Late last month, a U.N. report highlighted some serious health problems plaguing people in northern Somalia in the Horn of Africa. The problems came to light in early January after a massive tsunami from Asia brought to shore broken hazardous waste containers, which may have been dumped off the coast of Somalia for more than a decade. Allegations of waste dumping by European companies have existed for years.
The tsunami that hit the coast of Somalia in late December did more than level villages and kill hundreds of people. It also churned up a secret that some must have hoped would remain forever buried at sea.
Nick Nuttall of the U.N. Environment Program in Nairobi explains that as the wave receded, residents living along Somalia's northern coast noticed dozens of rusting steel drums, barrels, and other containers deposited on their beaches.
Smashed open by the force of the wave, Mr. Nuttal says the containers exposed a frightening activity that has been going on for more than a decade.
"Somalia has been used as a dumping ground for hazardous waste starting about the early 1990s and continuing through the civil war there,” he noted. “European companies found it to be very cheap to get rid of waste there, costing as little as $2.50 a ton where disposal costs in Europe are something like $250 a ton. And the waste is many different kinds. There is uranium radioactive waste. There is leads. There is heavy metals like cadmium and mercury. There is industrial waste and there is hospital wastes, chemical wastes. You name it," said Mr. Nuttal.
Since the containers came ashore, hundreds of local people have fallen ill, suffering from mouth and abdominal bleeding, skin infections, and other ailments.
A senior scientist with Greenpeace Research Laboratories in Great Britain, David Santillo, says while it would be difficult to prove that exposure to industrial waste is the sole cause of such health problems, he believes there is a link.
"It could well be that some of those health effects are a result of exposure to radioactive material and in that case, for some people, regrettably, the prognosis could be very devastating,” he explained. “There could be people who simply would not recover."
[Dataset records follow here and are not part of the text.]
(* ===== verification/Permission.v ===== *)
(** * x/permission: policies and group members

    [types/types.go], [types/common.go], [types/params.go],
    [types/keys.go], [keeper/keeper.go], [keeper/params.go],
    [keeper/msg_server.go], [abci.go] and [genesis.go].  A time is a number
    of nanoseconds, a nil time [None].  The store is one finite map per key
    prefix, with the ids the keys are built from as keys: [PermissionTheorems]
    shows that the byte keys keep them apart and in which order iterators
    visit them.  Protobuf encodes a nil and an empty list alike, so a nil
    list is the empty list.  Events and logs are not part of the state.
    Compiling a regular expression, parsing and printing an address and a
    decimal number are parameters. *)

From S2P Require Import Prelude Bytes Grn.

(** ** Data *)

(** The enumerations are open in protobuf: any other number is kept. *)
Inductive Effect : Type :=
| EFFECT_UNSPECIFIED
| EFFECT_ALLOW
| EFFECT_DENY
| EFFECT_other (n : Z).

Inductive ActionType : Type :=
| ACTION_UNSPECIFIED
| ACTION_UPDATE_BUCKET_INFO
| ACTION_DELETE_BUCKET
| ACTION_CREATE_OBJECT
| ACTION_DELETE_OBJECT
| ACTION_COPY_OBJECT
| ACTION_GET_OBJECT
| ACTION_EXECUTE_OBJECT
| ACTION_LIST_OBJECT
| ACTION_UPDATE_GROUP_MEMBER
| ACTION_DELETE_GROUP
| ACTION_UPDATE_OBJECT_INFO
| ACTION_UPDATE_GROUP_EXTRA
| ACTION_UPDATE_GROUP_INFO
| ACTION_UPDATE_OBJECT_CONTENT
| ACTION_TYPE_ALL
| ACTION_other (n : Z).

Inductive PrincipalType : Type :=
| PRINCIPAL_TYPE_UNSPECIFIED
| PRINCIPAL_TYPE_GNFD_ACCOUNT
| PRINCIPAL_TYPE_GNFD_GROUP
| PRINCIPAL_TYPE_other (n : Z).

#[global] Instance Effect_eq_dec : EqDecision Effect.
Proof. solve_decision. Defined.
#[global] Instance ActionType_eq_dec : EqDecision ActionType.
Proof. solve_decision. Defined.
#[global] Instance PrincipalType_eq_dec : EqDecision PrincipalType.
Proof. solve_decision. Defined.

Record Principal : Type := mkPrincipal {
  Type_ : PrincipalType;
  Value : string;
}.

Record Statement : Type := mkStatement {
  s_Effect : Effect;
  s_Actions : list ActionType;
  s_Resources : list string;
  s_ExpirationTime : option Z;
  s_LimitSize : option Z;
}.

Record Policy : Type := mkPolicy {
  p_Id : Z;
  p_Principal : Principal;
  p_ResourceType : ResourceType;
  p_ResourceId : Z;
  p_Statements : list Statement;
  p_ExpirationTime : option Z;
}.

#[global] Instance Principal_eq_dec : EqDecision Principal.
Proof. solve_decision. Defined.
#[global] Instance Statement_eq_dec : EqDecision Statement.
Proof. solve_decision. Defined.
#[global] Instance Policy_eq_dec : EqDecision Policy.
Proof. solve_decision. Defined.

Record PolicyGroup_Item : Type := mkItem {
  PolicyId : Z;
  GroupId : Z;
}.

Record GroupMember : Type := mkMember {
  m_Id : Z;
  m_GroupId : Z;
  m_Member : string;
  m_ExpirationTime : option Z;
}.

Record VerifyOptions : Type := mkOptions {
  o_Resource : string;
  o_WantedSize : option Z;
}.

(** ** Libraries *)

(** [regexp.Compile]: [None] for an error; otherwise [MatchString]. *)
Class Regexps : Type := {
  regexp_Compile : string -> option (string -> bool);
}.

(** [math.ParseUint] and [math.Uint.String] *)
Class UintText : Type := {
  ParseUint : string -> option Z;
  uint_String : Z -> string;
}.

(** [time.Time.Before] *)
Definition Before (t u : Z) : bool := t <? u.
Definition expired (t : option Z) (now : Z) : bool :=
  match t with None => false | Some e => Before e now end.

(** ** Evaluation *)

Section Eval.
Context `{Regexps}.

(** The loop over [s.Resources]: [None] is the panic of [MustCompile]. *)
Fixpoint match_resources (resources : list string) (res : string) : option bool :=
  match resources with
  | [] => Some false
  | r :: rs =>
      match regexp_Compile r with
      | None => None
      | Some matches => if matches res then Some true else match_resources rs res
      end
  end.

Definition with_limit (s : Statement) (limit : Z) : Statement :=
  mkStatement (s_Effect s) (s_Actions s) (s_Resources s) (s_ExpirationTime s) (Some limit).

Definition opts_resource (opts : option VerifyOptions) : string :=
  match opts with None => EmptyString | Some o => o_Resource o end.
Definition opts_size (opts : option VerifyOptions) : option Z :=
  match opts with None => None | Some o => o_WantedSize o end.

(** The loop over [s.Actions] and the effect of the first action that
    matches, with the statement it leaves when a size was deducted. *)
Definition eval_actions (s : Statement) (action : ActionType) (opts : option VerifyOptions) :
    Effect * option Statement :=
  if existsb (fun act => bool_decide (act = action) || bool_decide (act = ACTION_TYPE_ALL))
       (s_Actions s)
  then if bool_decide (s_Effect s = EFFECT_DENY) then (EFFECT_DENY, None)
       else match bool_decide (action = ACTION_CREATE_OBJECT), s_LimitSize s, opts_size opts with
            | true, Some limit, Some wanted =>
                if wanted <=? limit then (EFFECT_ALLOW, Some (with_limit s (u64 (limit - wanted))))
                else (EFFECT_DENY, None)
            | _, _, _ => (s_Effect s, None)
            end
  else (EFFECT_UNSPECIFIED, None).

(** [Statement.Eval]; [None] is a panic. *)
Definition Statement_Eval (s : Statement) (action : ActionType) (opts : option VerifyOptions) :
    option (Effect * option Statement) :=
  let res := opts_resource opts in
  if bool_decide (res = EmptyString) then Some (eval_actions s action opts)
  else match s_Resources s with
       | [] => Some (EFFECT_UNSPECIFIED, None)
       | resources =>
           match match_resources resources res with
           | None => None
           | Some false => Some (EFFECT_UNSPECIFIED, None)
           | Some true => Some (eval_actions s action opts)
           end
       end.

(** The loop over [p.Statements]: [done] are the statements already passed,
    as they are now.  The result is the effect and, when a statement was
    changed and the policy allows, the statements of the changed policy. *)
Fixpoint eval_statements (todo done : list Statement) (allowed updated : bool)
    (action : ActionType) (blockTime : Z) (opts : option VerifyOptions) :
    option (Effect * option (list Statement)) :=
  match todo with
  | [] => Some (if allowed then (EFFECT_ALLOW, if updated then Some done else None)
                else (EFFECT_UNSPECIFIED, None))
  | s :: rest =>
      if expired (s_ExpirationTime s) blockTime
      then eval_statements rest (done ++ [s]) allowed updated action blockTime opts
      else match Statement_Eval s action opts with
           | None => None
           | Some (e, us) =>
               if bool_decide (e = EFFECT_DENY) then Some (EFFECT_DENY, None)
               else eval_statements rest (done ++ [default s us])
                      (allowed || bool_decide (e = EFFECT_ALLOW))
                      (updated || bool_decide (is_Some us)) action blockTime opts
           end
  end.

Definition with_statements (p : Policy) (l : list Statement) : Policy :=
  mkPolicy (p_Id p) (p_Principal p) (p_ResourceType p) (p_ResourceId p) l (p_ExpirationTime p).

(** [Policy.Eval] *)
Definition Policy_Eval (p : Policy) (action : ActionType) (blockTime : Z)
    (opts : option VerifyOptions) : option (Effect * option Policy) :=
  if expired (p_ExpirationTime p) blockTime then Some (EFFECT_UNSPECIFIED, None)
  else match eval_statements (p_Statements p) [] false false action blockTime opts with
       | None => None
       | Some (e, l) => Some (e, with_statements p <$> l)
       end.
End Eval.

(** ** Validation *)

Definition BucketAllowedActionsAfterPampas : list ActionType :=
  [ACTION_UPDATE_BUCKET_INFO; ACTION_DELETE_BUCKET; ACTION_CREATE_OBJECT; ACTION_DELETE_OBJECT;
   ACTION_GET_OBJECT; ACTION_COPY_OBJECT; ACTION_EXECUTE_OBJECT; ACTION_LIST_OBJECT;
   ACTION_UPDATE_OBJECT_INFO; ACTION_UPDATE_OBJECT_CONTENT; ACTION_TYPE_ALL].

Definition ObjectAllowedActions : list ActionType :=
  [ACTION_UPDATE_OBJECT_INFO; ACTION_CREATE_OBJECT; ACTION_DELETE_OBJECT; ACTION_GET_OBJECT;
   ACTION_COPY_OBJECT; ACTION_EXECUTE_OBJECT; ACTION_LIST_OBJECT; ACTION_UPDATE_OBJECT_CONTENT;
   ACTION_TYPE_ALL].

Definition GroupAllowedActions : list ActionType :=
  [ACTION_UPDATE_GROUP_MEMBER; ACTION_UPDATE_GROUP_EXTRA; ACTION_DELETE_GROUP;
   ACTION_UPDATE_GROUP_INFO; ACTION_TYPE_ALL].

Definition is_nil {A} (l : list A) : bool := match l with [] => true | _ => false end.
Definition allowed_in (l : list ActionType) (a : ActionType) : bool := bool_decide (a ∈ l).

Section Validate.
Context `{AddressText, Regexps}.

(** [true] when the Go function returns a nil error. *)
Definition Statement_ValidateBasic (s : Statement) (resType : ResourceType) : bool :=
  if bool_decide (s_Effect s = EFFECT_UNSPECIFIED) then false
  else match resType with
       | RESOURCE_TYPE_UNSPECIFIED => false
       | RESOURCE_TYPE_BUCKET =>
           forallb (fun r => match ParseFromString r true with inl _ => false | inr _ => true end)
             (s_Resources s)
       | RESOURCE_TYPE_OBJECT =>
           forallb (allowed_in ObjectAllowedActions) (s_Actions s) &&
           bool_decide (s_LimitSize s = None)
       | RESOURCE_TYPE_GROUP =>
           forallb (allowed_in GroupAllowedActions) (s_Actions s) &&
           bool_decide (s_LimitSize s = None)
       end.

Definition Statement_ValidateRuntime (s : Statement) (resType : ResourceType) : bool :=
  match resType with
  | RESOURCE_TYPE_BUCKET =>
      forallb (fun r => bool_decide (is_Some (regexp_Compile r))) (s_Resources s) &&
      forallb (allowed_in BucketAllowedActionsAfterPampas) (s_Actions s) &&
      (existsb (fun a => bool_decide (a = ACTION_CREATE_OBJECT)) (s_Actions s) ||
       bool_decide (s_LimitSize s = None))
  | RESOURCE_TYPE_OBJECT | RESOURCE_TYPE_GROUP => is_nil (s_Resources s)
  | RESOURCE_TYPE_UNSPECIFIED => false
  end.

Definition Principal_ValidateBasic (p : Principal) : bool :=
  match Type_ p with
  | PRINCIPAL_TYPE_GNFD_ACCOUNT => bool_decide (is_Some (AccAddressFromHexUnsafe (Value p)))
  | PRINCIPAL_TYPE_GNFD_GROUP => true
  | _ => false
  end.
End Validate.

(** ** Parameters *)

Record Params : Type := mkPermParams {
  MaximumStatementsNum : Z;
  MaximumGroupNum : Z;
  MaximumRemoveExpiredPoliciesIteration : Z;
}.

Definition DefaultParams : Params := mkPermParams 10 10 100.

Definition validateMaximumStatementsNum (v : Z) : bool := negb (v =? 0).
Definition validateMaximumGroupNum (v : Z) : bool := negb (v =? 0).
Definition validateMaximumRemoveExpiredPoliciesIteration (v : Z) : bool := negb (v =? 0).

Definition Params_Validate (p : Params) : bool :=
  validateMaximumGroupNum (MaximumStatementsNum p) &&
  validateMaximumGroupNum (MaximumGroupNum p) &&
  validateMaximumRemoveExpiredPoliciesIteration (MaximumRemoveExpiredPoliciesIteration p).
Warnings about a potential health and environmental disaster from illegal waste dumping began circulating as early as 1992, a year after a coalition of Somali warlords overthrew the government of dictator Mohammed Siad Barre and turned the country into a violent, lawless state.
At the time, a UNEP official in Nairobi, Mustafa Kamal Tolba, told reporters that he was convinced that European firms were dumping hazardous waste in Somalia because there was no government to stop such activities. But Mr. Tolba declined to name the companies.
A Brussels-based Somali environmental activist, Amina Mohammed, tells VOA that an Italian television journalist named Ilaria Alpi soon took up the investigation. But in 1994, Ms. Alpi and her cameraman were killed while traveling in Somalia.
Ms. Mohammed says she believes the journalist was assassinated.
"She was killed because there were many things that she discovered,” he explained. “There are Italian companies. There is the Mafia. There are Somali warlords. There is a whole range of people, dealers, and brokers involved in this task."
Ms. Mohammed says the journalist had been investigating allegations that Mafia-run companies in Italy were regularly transporting industrial waste to Somalia for dumping. The organized crime group is estimated to control about 30 percent of Italy's waste disposal companies, including those that deal with toxic waste.
Ms. Mohammed says Ms. Alpi discovered that much of the waste was being carried from Italy to its former colony aboard fishing vessels belonging to a company called the Somali High Sea Fishing Company.
"This company was owned by the Somali government and it is now in the hands of a manager who is also presently a member of parliament,” she added. “His name is Munye Said Omar. He is presently in Yemen and all the boats are in Yemen harbor."
Ms. Mohammed says the television journalist had evidence proving that the warlord was using some of the money generated from waste dumping to purchase arms to fuel the country's civil war.
In 1998, one of Italy's largest weekly magazines, Famiglia Cristiana, alleged that although most of the waste dumping took place after the start of the civil war in 1991, the activity actually began as early as 1989 under the former regime.
It is not known whether illegal dumping is still taking place in Somalia. The Bahrain-based, multi-national maritime force patrolling the waters off the Horn of Africa as part of a U.S.-led counter-terrorism effort, tells VOA that it has not observed any such activity in recent years.
Even so, Greenpeace scientist David Santillo says the tsunami disaster has shown that the dumping problem in Somalia deserves urgent, global attention.
"There is quite a lot that can be done, with the expertise, with the equipment that may not be available immediately to Somalia but would be available if there was a real international effort to survey the areas where this dumping is supposed to have happened and to try, as far as possible, to recover those materials, so that they are not a time bomb for the future," he noted.
Environmentalists say another urgent need is for a central government in Somalia, which can take responsibility for safeguarding its long coastline, but that may be years away.
In October, a transitional government for Somalia was cobbled together in neighboring Kenya. But its leaders have not been able to move to the Somali capital, Mogadishu, because of security threats.